Roughly 120 million people in the US have lost at least one tooth. Cosmetic dental implants are one of the best solutions for tooth loss because it’s as close as you can get to a natural tooth.

A dental implant is an artificial tooth restoration that replaces missing teeth and strengthens the jaw bone. Technically, a dental implant is considered a cosmetic procedure, but there are legitimate medical reasons to get them beyond just appearance. Some insurance companies will even cover them, depending on the quality of your plan.

The dental implant is surgically drilled into your jawbone so the artificial tooth becomes part of your mouth. It works just as well as your natural tooth. Unlike dentures, a dental implant is never removed.

The 3 Parts of Cosmetic Dental Implants

There are 3 distinct parts of a dental implant: the crown, the abutment, and the fixture.

The crown is the white part of the artificial tooth, typically made of porcelain or out of a combination of porcelain with metal or porcelain or zirconia. We offer the option of zirconium dental implants in which the entire tooth is made of zirconia.

The abutment is typically made of titanium or white zirconia. It’s the piece that connects the crown with the implant fixture, held in place with a screw.

The fixture is the part that surgically attaches the implant to the jawbone. It’s usually made of titanium.

Here are the 4 types of cosmetic dental implants.

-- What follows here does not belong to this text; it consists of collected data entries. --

(* ===== verification/RetentionWitnesses.v ===== *)
(** * Concrete instances: a run of the retention service

    Thirteen ticks with samples in four minutes; the window of the last one starts
    inside the first of them. *)

From S2P Require Import Prelude PyNum Registers Poller Database DatabaseFacts Retention Hourly.

Local Open Scope Z_scope.

Definition ret_cfg : RetentionConfig :=
  {| raw_days := 7; rollup_1m_days := 90; rollup_1h_days := 730; events_days := 30; audit_days := 0 |}.
Definition no_rows : Database :=
  {| db_telemetry := []; db_telemetry_1m := []; db_telemetry_1h := []; db_events := []; db_next_event := 1;
     db_alarms := []; db_audit := []; db_next_audit := 1; db_kv := [] |}.
Definition rows_at (s : Z) : RetEvent := EvWrite (sec s) ∅ "running" 0.
Definition whole_tick : list RetEvent := replicate 7 EvOp.
(** A start half a minute after the hour's tenth minute began, three samples in that
    minute, one in each of the next. *)
Definition first_minutes : list RetEvent :=
  [EvPass (sec 5); rows_at 605; EvPass (sec 25); EvStart] ++ whole_tick ++
  [EvPass (sec 5); rows_at 633; EvPass (sec 20); rows_at 655; EvPass (sec 60); rows_at 700; EvPass (sec 60); rows_at 760].
Definition next_tick : list RetEvent := [EvPass (sec 300); EvWake] ++ whole_tick.
Definition catch_up : list RetEvent := [EvPass (sec 155); EvWake] ++ whole_tick.
Definition ret_hour (n : nat) : list RetEvent := first_minutes ++ catch_up ++ concat (replicate n next_tick).
Definition ret_state (n : nat) : Retention :=
  default (ret_init (sec 600) no_rows) (ret_run ret_cfg (ret_hour n) (ret_init (sec 600) no_rows)).

(** After the second tick the tenth minute holds its three samples; the window of the
    thirteenth starts at 630 s and leaves the two after that. *)
Lemma minute_cut :
  rs_ticks (ret_state 11) !! 12%nat = Some (sec 4230) /\ cuts 10 (sec 4230) = true /\
  m_samples <$> minute_at 600 (db_telemetry_1m (rs_db (ret_state 0))) = Some 3 /\
  m_samples <$> minute_at 600 (db_telemetry_1m (rs_db (ret_state 10))) = Some 3 /\
  m_samples <$> minute_at 600 (db_telemetry_1m (rs_db (ret_state 11))) = Some 2.
Proof. by vm_compute. Qed.

Lemma rollup_history_witness :
  exists c, let kept := List.filter (fun r => c <=? tl_ts r) (group_rows minute_key 10 (rs_written (ret_state 11))) in
    minute_at 600 (db_telemetry_1m (rs_db (ret_state 11))) = match kept with [] => None | _ => Some (minute_row kept 10) end /\
    length kept <> 0%nat.
Proof.
  assert (1 <= raw_days ret_cfg) as H1 by (vm_compute; discriminate).
  assert (sec 60 <= sec 600) as H2 by (vm_compute; discriminate).
  assert (Forall (fun r => 0 <= tl_ts r < sec 600) (db_telemetry no_rows)) as H3 by constructor.
  assert (Forall (fun r => m_ts r * sec 1 < sec 600) (db_telemetry_1m no_rows)) as H4 by constructor.
  assert (ret_run ret_cfg (ret_hour 11) (ret_init (sec 600) no_rows) = Some (ret_state 11)) as H5 by (vm_compute; reflexivity).
  assert (prompt ret_cfg (ret_hour 11) (ret_init (sec 600) no_rows) = true) as H6 by (vm_compute; reflexivity).
  assert (sec 600 <= 10 * sec 60) as H7 by (vm_compute; discriminate).
  assert ((10 + 1) * sec 60 <= rs_front (ret_state 11)) as H8 by (vm_compute; discriminate).
  assert (Z.quot (last_tick (sec 600) (ret_state 11) - days (rollup_1m_days ret_cfg)) (sec 1) <= 10 * 60) as H9 by (vm_compute; discriminate).
  destruct (rollup_history ret_cfg (ret_hour 11) (sec 600) no_rows (ret_state 11) 10 H1 H2 H3 H4 H5 H6 H7 H8 H9)
    as (c & Hrow & Hne & _).
  exists c. split; [exact Hrow|]. intros E. apply length_zero_iff_nil in E. specialize (Hne E). vm_compute in Hne. discriminate Hne.
Defined.

(** *** An hour of load

    A service that starts at the second hour and samples every minute: 60 kW for 55 minutes,
    then none; its ticks fall on multiples of five minutes. *)
Definition load_at (s kw : Z) : RetEvent := EvWrite (sec s) {["total_kw" := PInt kw]} "running" 0.
Definition five_minutes (j : Z) : list RetEvent :=
  concat (map (fun i => [EvPass (sec 60); load_at (3600 + 300 * j + 60 * i) (if j <? 11 then 60 else 0)]) (seqZ 0 5)) ++
  [EvWake] ++ whole_tick.
Definition load_start : list RetEvent := EvStart :: whole_tick.
Definition load_state (j : Z) : Retention :=
  default (ret_init (sec 3600) no_rows)
    (ret_run ret_cfg (load_start ++ concat (map five_minutes (seqZ 0 j))) (ret_init (sec 3600) no_rows)).
Definition hour_energy (j : Z) : option Q := (fun r => Qred (h_kwh r)) <$> hour_at 3600 (db_telemetry_1h (rs_db (load_state j))).

(** Two hours after its beginning the hour has its 55 kWh; the window of the tick 25
    minutes later leaves 30 of them, the last window with any minute none. *)
Lemma hour_lost :
  hour_energy 24 = Some 55%Q /\ hour_energy 29 = Some 30%Q /\ hour_energy 36 = Some 0%Q /\
  h_samples <$> hour_at 3600 (db_telemetry_1h (rs_db (load_state 36))) = Some 5.
Proof. by vm_compute. Qed.

(** A start two minutes before the third hour ends, on an hour of minutes already there. *)
Definition hour_of_minutes : Database :=
  db_with_1m (map (fun i => {| m_ts := 60 * i; m_avg := ∅; m_min := ∅; m_max := ∅; m_samples := 4 |}) (seqZ 0 60)) no_rows.
Definition late_state : Retention :=
  default (ret_init (sec 10680) hour_of_minutes) (ret_run ret_cfg (EvStart :: whole_tick) (ret_init (sec 10680) hour_of_minutes)).

Lemma hour_row_is_its_tail_witness :
  exists c, c ∈ rs_hourly late_state /\ sec 10680 <= c /\
    hour_at 0 (db_telemetry_1h (rs_db late_state)) =
      Some (hour_row (hour_tail 0 (c - sec (2 * 3600)) (db_telemetry_1m (rs_db late_state))) 0) /\
    h_samples <$> hour_at 0 (db_telemetry_1h (rs_db late_state)) = Some 8.
Proof.
  assert (ret_run ret_cfg (EvStart :: whole_tick) (ret_init (sec 10680) hour_of_minutes) = Some late_state) as H1 by (vm_compute; reflexivity).
  assert (kept_at ret_cfg 0 (last_tick (sec 10680) late_state)) as H2 by (vm_compute; split; [|intros _]; discriminate).
  assert (sec 10680 ∈ rs_hourly late_state) as H3 by (vm_compute; left).
  assert ((0 + 2) * sec 3600 <= sec 10680) as H4 by (vm_compute; discriminate).
  assert (hour_tail 0 (sec 10680 - sec (2 * 3600)) (db_telemetry_1m (rs_db late_state)) <> []) as H5 by (vm_compute; discriminate).
  destruct (hour_row_is_its_tail ret_cfg (EvStart :: whole_tick) (sec 10680) hour_of_minutes late_state 0 (sec 10680)
    H1 ltac:(lia) H2 H3 H4 H5) as (c & Hc & Hle & _ & Hrow & _).
  exists c. split; [exact Hc|]. split; [exact Hle|]. split; [exact Hrow|vm_compute; reflexivity].
Defined.
(** * civitrack: the TC009 browser scenario

    A shallow embedding of [run_test] from

      testsprite_tests/TC009_Nearby_Issue_Queries_with_Spatial_Indexing_Performance.py

    The script drives a browser through the Playwright API.  Every call
    into the driver may return or raise; what it does is decided by the
    browser and the application under test, so the embedding takes the
    driver as a [world]: an oracle that, from the history of events so
    far, says whether a call raises, which pages the context holds, which
    frames a page has and what a navigation returns.  The script itself is
    written in a small state-and-exception monad whose state holds the
    three names that the [finally] block inspects ([pw], [browser],
    [context]) and the trace of events.  *)

From Stdlib Require Import List String ZArith QArith Bool Lia Sorted.
Import ListNotations.
Open Scope string_scope.
Open Scope Z_scope.
Open Scope list_scope.

(** ** Exceptions *)

(** The exceptions that can travel through [run_test].  Playwright's
    [TimeoutError] is a subclass of its [Error]; the readiness waits catch
    [async_api.Error], hence both. *)
Inductive exn : Type :=
| TimeoutError                      (* async_api.TimeoutError *)
| Error (msg : string)              (* async_api.Error, not a timeout *)
| AssertionError (msg : string)
| IndexError                        (* context.pages[-1] on an empty list *)
| OtherException (name : string).   (* CancelledError, KeyboardInterrupt, ... *)

Definition is_async_api_Error (e : exn) : bool :=
  match e with
  | TimeoutError | Error _ => true
  | _ => false
  end.

(** ** Driver objects and calls *)

Definition page := nat.
Definition frame := nat.

(** [wait_for_load_state] is called on the page and on each of its frames. *)
Inductive target : Type :=
| on_page (p : page)
| on_frame (f : frame).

Single Stage Dental Implant

As the name implies, single stage dental implants can usually be completed in a single session. It’s a procedure Dr. Puckett is quite fond of because it gets you in and out quickly with less hassle. We first place a longer implant into your jaw so it’s on the jaw bone, with the top of the implant level with the gum tissue. We then stitch and close the gum tissue with the head of the implant still visible. Months later into the healing process, we attach the implant to the exposed head without the need for additional surgery.

Two-Stage Dental Implant

The two-stage dental implant requires two surgical procedures to set in place. The first places the implant into the jaw bone, which is then stitched shut. Once that has healed after several months, we do a second surgery to expose the implant and attach a dental implant abutment and temporary restoration.

Endosteal Dental Implant

Endosteal dental implants are shaped like small screws, cylinders, plates, or blades. These implants are used as alternatives to a bridge or a removable denture. It covers the replacement of more than one tooth.

Subperiosteal Dental Implant

Subperiosteal dental implants are used to hold dentures in place for patients that don’t have adequate bone height.